Thaïlande : la princesse Ubolratana et le crime de lèse-majesté
Thaïlande : la princesse Ubolratana et le crime de lèse-majesté
Le Monde.fr avec AFP
La sœur aînée du roi a annoncé sa candidature au poste de premier ministre, dans un pays où critiquer le roi, la reine, l’héritier ou le régent conduit souvent en prison.
Le palais a condamné vendredi soir l’entrée en politique de la princesse Ubolratana : « La reine, l’héritier et les membres de la famille royale sont censés être au-dessus de la politique et ne peuvent pas occuper de fonction politique car ce serait en contradiction avec la Constitution », dit un communiqué de « La Gazette royale » diffusé à la télévision. / AP
En Thaïlande, on ne critique pas Maha Vajiralongkorn, le roi, pas plus que la reine, l’héritier ou le régent, sous peine de finir en prison. La « section 112 » du code pénal punit de trois à quinze ans de prison toute personne reconnue coupable de lèse-majesté.
Mais sera-t-il possible de critiquer la princesse Ubolratana, sœur aînée du roi de Thaïlande, qui a annoncé vendredi sa candidature au poste de premier ministre à l’issue des élections de mars ? Rien n’est moins sûr.
Depuis le coup d’Etat de mai 2014, le texte a été très largement interprété par les autorités thaïlandaises, créant « un climat de peur » au sein de la société où personne ne critique jamais publiquement aucun membre de la famille royale, note Sunai Phasuk, de l’ONG Human Rights Watch.
Censure renforcée depuis 2014
Les personnes accusées de lèse-majesté sont poursuivies devant les tribunaux militaires devant lesquels aucun appel n’est donc possible. Une « cyberpatrouille » de fonctionnaires, renforcée après le coup d’Etat de 2014, piste les internautes tandis que des groupes ultraroyalistes surveillent Internet de façon non officielle, notamment « The Garbage Collection Organisation » qui traque les détracteurs de la monarchie.

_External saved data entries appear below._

(* ===== verification/Battery.v ===== *)
(** * Battery: the battery capability
    ([capabilities/battery/src/lib.rs], [upower.rs])

    The newest reading per peer, in memory; and the reading of this machine's
    own battery, from the properties UPower publishes.  A finite [f64] is a
    rational; the rounding and clamping of the code are exact on it. *)

From S2P Require Import Prelude Text Wire Deps Fingerprint Capability.
Local Open Scope Z_scope.

Definition BATTERY_ID : str := lit "battery.v1".

Inductive ChargingState := CS_Unspecified | CS_Discharging | CS_Charging | CS_Full | CS_NotCharging.
#[export] Instance ChargingState_eq_dec : EqDecision ChargingState.
Proof. solve_decision. Defined.

Definition charging_as_i32 (c : ChargingState) : Z :=
  match c with
  | CS_Unspecified => 0 | CS_Discharging => 1 | CS_Charging => 2 | CS_Full => 3 | CS_NotCharging => 4
  end.
(** [try_from(..).unwrap_or(Unspecified)]. *)
Definition charging_from_i32 (z : Z) : ChargingState :=
  if z =? 1 then CS_Discharging else if z =? 2 then CS_Charging else if z =? 3 then CS_Full
  else if z =? 4 then CS_NotCharging else CS_Unspecified.

Lemma charging_roundtrip c : charging_from_i32 (charging_as_i32 c) = c.
Proof. by destruct c. Qed.

(** The message, with [percentage] a [u32]. *)
Record BatteryMessage := mkBatteryMessage {
  bm_percentage : Z;
  bm_charging_state : Z;
  bm_timestamp_unix_ms : Z
}.
Class BatteryCodec := {
  battery_msg_decode : list byte → option BatteryMessage;
  battery_msg_encode : BatteryMessage → list byte;
  battery_codec_law : ∀ m, 0 ≤ bm_percentage m ≤ u32_MAX →
    battery_msg_decode (battery_msg_encode m) = Some m;
  battery_codec_range : ∀ bs m, battery_msg_decode bs = Some m → 0 ≤ bm_percentage m ≤ u32_MAX
}.

Record BatteryReading := mkReading {
  br_percentage : Z;
  br_charging_state : ChargingState;
  br_peer_timestamp_unix_ms : Z
}.
#[export] Instance BatteryReading_eq_dec : EqDecision BatteryReading.
Proof. solve_decision. Defined.

Record PeerBattery := mkPeerBattery { pb_reading : BatteryReading; pb_received_at : Z }.
Abbreviation BatteryState := (gmap Fingerprint PeerBattery).

Section battery.
Context `{BatteryCodec}.

Definition battery_encode (r : BatteryReading) : OutboundMessage :=
  mkOutbound BATTERY_ID (battery_msg_encode
    (mkBatteryMessage (br_percentage r) (charging_as_i32 (br_charging_state r)) (br_peer_timestamp_unix_ms r))).

Definition battery_decode (payload : list byte) : result BatteryReading Error :=
  match battery_msg_decode payload with
  | None => Err Decode
  | Some m =>
      if 100 <? bm_percentage m then Err (Protocol "battery percentage out of range")
      else Ok (mkReading (bm_percentage m) (charging_from_i32 (bm_charging_state m)) (bm_timestamp_unix_ms m))
  end.

Definition battery_update (now : Z) (peer : Fingerprint) (r : BatteryReading) (s : BatteryState) : BatteryState :=
  match s !! peer with
  | Some existing =>
      if br_peer_timestamp_unix_ms r <? br_peer_timestamp_unix_ms (pb_reading existing) then s
      else <[peer := mkPeerBattery r now]> s
  | None => <[peer := mkPeerBattery r now]> s
  end.

Definition battery_forget (peer : Fingerprint) (s : BatteryState) : BatteryState := delete peer s.

Definition battery_on_message (now : Z) (peer : Fingerprint) (payload : list byte) (s : BatteryState) :
    BatteryState * result () Error :=
  match battery_decode payload with
  | Err e => (s, Err e)
  | Ok r => (battery_update now peer r s, Ok ())
  end.

Definition battery_on_disconnected (peer : Fingerprint) (s : BatteryState) : BatteryState :=
  battery_forget peer s.

(** What is pushed when a peer connects: [source] is the local source, if this
    machine has one, and what it reads. *)
Definition battery_on_connected (source : option (option BatteryReading)) : option OutboundMessage :=
  match source with
  | Some (Some r) => Some (battery_encode r)
  | _ => None
  end.
End battery.

(** ** This machine's battery *)

Definition UPOWER_KIND_BATTERY : Z := 2.

Inductive f64 := F_Finite (num : Z) (den : positive) | F_NotFinite.

Record DisplayDevice := mkDevice {
  dd_kind : Z;
  dd_is_present : bool;
  dd_power_supply : bool;
  dd_percentage : f64;
  dd_state : Z
}.

Inductive BatteryPresence := Present | Absent.
#[export] Instance BatteryPresence_eq_dec : EqDecision BatteryPresence.
Proof. solve_decision. Defined.

Definition presence (d : DisplayDevice) : BatteryPresence :=
  if (dd_kind d =? UPOWER_KIND_BATTERY) && dd_is_present d && dd_power_supply d then Present else Absent.

Definition map_state (state : Z) : ChargingState :=
  if state =? 1 then CS_Charging
  else if state =? 2 then CS_Discharging
  else if state =? 3 then CS_NotCharging
  else if state =? 4 then CS_Full
  else if state =? 5 then CS_NotCharging
  else if state =? 6 then CS_Discharging
  else CS_Unspecified.

(** [f64::round]: half away from zero. *)
Definition f64_round (num : Z) (den : positive) : Z :=
  if 0 <=? num then (2 * num + Z.pos den) / (2 * Z.pos den)
  else - ((2 * (- num) + Z.pos den) / (2 * Z.pos den)).

Definition clamp (lo hi x : Z) : Z := Z.min hi (Z.max lo x).

Definition reading_of (d : DisplayDevice) (now_unix_ms : Z) : option BatteryReading :=
  if bool_decide (presence d = Absent) then None
  else match dd_percentage d with
       | F_NotFinite => None
       | F_Finite n q => Some (mkReading (clamp 0 100 (f64_round n q)) (map_state (dd_state d)) now_unix_ms)
       end.

(** ** What is held and what is sent *)

Section facts.
Context `{BatteryCodec}.

Inductive BatteryEvent :=
| BE_Message (now : Z) (peer : Fingerprint) (payload : list byte)
| BE_Disconnected (peer : Fingerprint).

Definition battery_step (s : BatteryState) (e : BatteryEvent) : BatteryState :=
  match e with
  | BE_Message now p m => (battery_on_message now p m s).1
  | BE_Disconnected p => battery_on_disconnected p s
  end.
Definition battery_run (es : list BatteryEvent) : BatteryState := foldl battery_step ∅ es.

(** The readings a peer sent since it last disconnected. *)
Definition heard (p : Fingerprint) (es : list BatteryEvent) : list BatteryReading :=
  foldl (λ l e, match e with
                | BE_Message _ q m =>
                    if bool_decide (q = p) then
                      match battery_decode m with Ok r => l ++ [r] | Err _ => l end
                    else l
                | BE_Disconnected q => if bool_decide (q = p) then [] else l
                end) [] es.

(** [r] is the last of the readings with the greatest timestamp. *)
Definition newest (l : list BatteryReading) (r : BatteryReading) : Prop :=
  ∃ pre suf, l = pre ++ r :: suf ∧
    Forall (λ x, br_peer_timestamp_unix_ms x ≤ br_peer_timestamp_unix_ms r) pre ∧
    Forall (λ x, br_peer_timestamp_unix_ms x < br_peer_timestamp_unix_ms r) suf.

Lemma newest_snoc l r x :
  newest l r →
  newest (l ++ [x]) (if br_peer_timestamp_unix_ms x <? br_peer_timestamp_unix_ms r then r else x).
Proof.
  intros (pre & suf & -> & Hp & Hs). destruct (Z.ltb_spec (br_peer_timestamp_unix_ms x) (br_peer_timestamp_unix_ms r)).
  - exists pre, (suf ++ [x]). split; [by rewrite <-app_assoc|]. split; [done|]. apply Forall_app.
    split; [done|]. by apply Forall_singleton.
  - exists (pre ++ r :: suf), []. split; [done|]. split; [|constructor].
    rewrite Forall_app, Forall_cons. split_and!; [|done|];
      (eapply Forall_impl; [eassumption|]); simpl; lia.
Qed.

Lemma battery_decode_Ok m r : battery_decode m = Ok r → 0 ≤ br_percentage r ≤ 100.
Proof.
  unfold battery_decode. destruct (battery_msg_decode m) as [x|] eqn:E; [|done].
  destruct (Z.ltb_spec 100 (bm_percentage x)); [done|]. intros [= <-]. simpl.
  apply battery_codec_range in E. lia.
Qed.

(** The battery shown is the peer's newest.  After any history of messages
    and disconnections, what is on record for a peer is the latest reading with
    the greatest timestamp among those it sent since it last disconnected, never
    above 100 percent; and nothing is on record exactly when there is none. *)
Theorem battery_latest es p :
  match battery_run es !! p with
  | Some b => newest (heard p es) (pb_reading b) ∧ 0 ≤ br_percentage (pb_reading b) ≤ 100
  | None => heard p es = []
  end.
Proof.
  induction es as [|e es IH] using rev_ind; [done|].
  unfold battery_run, heard in *. rewrite !foldl_app. simpl.
  set (s := foldl battery_step ∅ es) in *. set (l := foldl _ [] es) in *.
  destruct e as [now q m|q]; simpl.
  - unfold battery_on_message. destruct (battery_decode m) as [r|] eqn:Ed; simpl; [|by case_bool_decide].
    pose proof (battery_decode_Ok _ _ Ed) as Hr. unfold battery_update. case_bool_decide as Hq.
    + subst q. destruct (s !! p) as [b|] eqn:Es.
      * destruct IH as [Hn Hb]. pose proof (newest_snoc _ _ r Hn) as Hn'. destruct (_ <? _).
        { by rewrite Es. } by rewrite lookup_insert_eq.
      * rewrite lookup_insert_eq, IH. split; [|done]. exists [], []. done.
    + destruct (s !! q) as [b|]; [destruct (_ <? _)|]; rewrite ?lookup_insert_ne; done.
  - unfold battery_on_disconnected, battery_forget. case_bool_decide as Hq.
    + subst. by rewrite lookup_delete_eq.
    + by rewrite lookup_delete_ne.
Qed.

(** A battery is reported truthfully.  This machine reports a level exactly
    when UPower describes an installed battery that powers it and gives a
    number; the level is that number rounded and kept within 0 and 100; and a
    peer that decodes the message has the same reading. *)
Theorem battery_report_roundtrip d now :
  match battery_on_connected (Some (reading_of d now)) with
  | Some m => ∃ n q, presence d = Present ∧ dd_percentage d = F_Finite n q ∧
      battery_decode (out_payload m) = Ok (mkReading (clamp 0 100 (f64_round n q)) (map_state (dd_state d)) now)
  | None => presence d = Absent ∨ dd_percentage d = F_NotFinite
  end.
Proof.
  unfold reading_of. destruct (presence d) eqn:Ep.
  2: { rewrite bool_decide_eq_true_2 by done. by left. }
  rewrite bool_decide_eq_false_2 by done. destruct (dd_percentage d) as [n q|] eqn:Eq; [|by right].
  cbn [battery_on_connected battery_encode out_payload]. exists n, q. split_and!; [done..|].
  unfold battery_decode. cbn [br_percentage br_charging_state br_peer_timestamp_unix_ms].
  assert (0 ≤ clamp 0 100 (f64_round n q) ≤ 100) as Hc by (unfold clamp; lia).
  rewrite battery_codec_law by (simpl; unfold u32_MAX; lia). cbn [bm_percentage bm_charging_state bm_timestamp_unix_ms].
  destruct (Z.ltb_spec 100 (clamp 0 100 (f64_round n q))); [lia|].
  by rewrite charging_roundtrip.
Qed.
End facts.

(** ** A phone reports *)

Module BatteryDemo.
Import Concrete.

#[export] Instance message_eq_dec : EqDecision BatteryMessage.
Proof. solve_decision. Defined.
#[export] Instance message_countable : Countable BatteryMessage.
Proof.
  refine (inj_countable' (λ m, (bm_percentage m, bm_charging_state m, bm_timestamp_unix_ms m))
    (λ x, mkBatteryMessage x.1.1 x.1.2 x.2) _). by intros [].
Defined.
Definition decode_u32 (bs : list byte) : option BatteryMessage :=
  match any_decode bs with
  | Some m => if (0 <=? bm_percentage m) && (bm_percentage m <=? u32_MAX) then Some m else None
  | None => None
  end.
Lemma decode_u32_law m : 0 ≤ bm_percentage m ≤ u32_MAX → decode_u32 (any_encode m) = Some m.
Proof.
  intros Hm. unfold decode_u32. rewrite any_decode_encode.
  by destruct (Z.leb_spec 0 (bm_percentage m)), (Z.leb_spec (bm_percentage m) u32_MAX); try lia.
Qed.
Lemma decode_u32_range bs m : decode_u32 bs = Some m → 0 ≤ bm_percentage m ≤ u32_MAX.
Proof.
  unfold decode_u32. destruct (any_decode bs) as [x|]; [|done].
  destruct (Z.leb_spec 0 (bm_percentage x)), (Z.leb_spec (bm_percentage x) u32_MAX); simpl; try done.
  by intros [= <-].
Qed.
#[export] Instance battery_codec : BatteryCodec :=
  {| battery_msg_decode := decode_u32; battery_msg_encode := any_encode;
     battery_codec_law := decode_u32_law; battery_codec_range := decode_u32_range |}.

Definition phone : Fingerprint := from_spki_der (bytes_lit "phone").
Definition level (p t : Z) : BatteryEvent :=
  BE_Message t phone (out_payload (battery_encode (mkReading p CS_Charging t))).
Definition late : list BatteryEvent := [level 40 100; level 55 300; level 50 200].

(** A late update does not replace a newer one, and a level of 101 is refused. *)
Lemma battery_latest_witness :
  ∃ b, battery_run (late ++ [level 101 400]) !! phone = Some b ∧ br_percentage (pb_reading b) = 55 ∧
    newest (heard phone (late ++ [level 101 400])) (pb_reading b).
Proof.
  pose proof (battery_latest (late ++ [level 101 400]) phone) as Hl.
  assert (match battery_run (late ++ [level 101 400]) !! phone with
          | Some b => br_percentage (pb_reading b) = 55 | None => False end) as Hb by (vm_compute; reflexivity).
  destruct (battery_run (late ++ [level 101 400]) !! phone) as [b|]; [|destruct Hb].
  exists b. split; [reflexivity|]. split; [exact Hb|exact (proj1 Hl)].
Defined.

Definition laptop : DisplayDevice := mkDevice 2 true true (F_Finite 159 2) 1.
Lemma battery_report_roundtrip_witness :
  ∃ m, battery_on_connected (Some (reading_of laptop 7)) = Some m ∧
    battery_decode (out_payload m) = Ok (mkReading 80 CS_Charging 7).
Proof.
  pose proof (battery_report_roundtrip laptop 7) as Hr.
  destruct (battery_on_connected (Some (reading_of laptop 7))) as [m|] eqn:E; [|vm_compute in E; discriminate E].
  exists m. split; [reflexivity|]. destruct Hr as (n & q & _ & Eq & Hd). injection Eq as <- <-. exact Hd.
Defined.
End BatteryDemo.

Les poursuites se sont multipliées et de nombreux intellectuels et organisations estiment que ces affaires sont souvent politiques : un grand nombre d’accusés ont des liens avec le mouvement des « chemises rouges », partisan de l’ex-premier ministre en exil Thaksin Shinawatra. S’il n’y a pas de chiffres officiels, d’après l’ONG de défense des droits de l’homme iLaw, 95 personnes ont été poursuivies pour lèse-majesté depuis mai 2014 et une trentaine sont incarcérées. Avant le coup d’Etat, six personnes étaient derrière les barreaux.
Toutefois, depuis l’arrivée du roi Maha Vajiralongkorn, qui a remplacé son père mort en 2016, la situation semble s’améliorer. Les charges pour « lèse-majesté » pesant sur six jeunes Thaïlandais, accusés d’avoir incendié des portraits de la famille royale, ont ainsi été levées. Ils risquent tout de même une lourde peine de prison car ils sont poursuivis pour d’autres infractions.
L’autocensure des médias et experts politiques couvrant la campagne de la princesse sera donc forte, prédisent des experts… Si tant est qu’elle puisse jamais entrer en campagne. Le palais a condamné vendredi soir son entrée en politique : « La reine, l’héritier et les membres de la famille royale sont censés être au-dessus de la politique et ne peuvent pas occuper de fonction politique car ce serait en contradiction avec la Constitution », dit un communiqué de La Gazette royale diffusé à la télévision.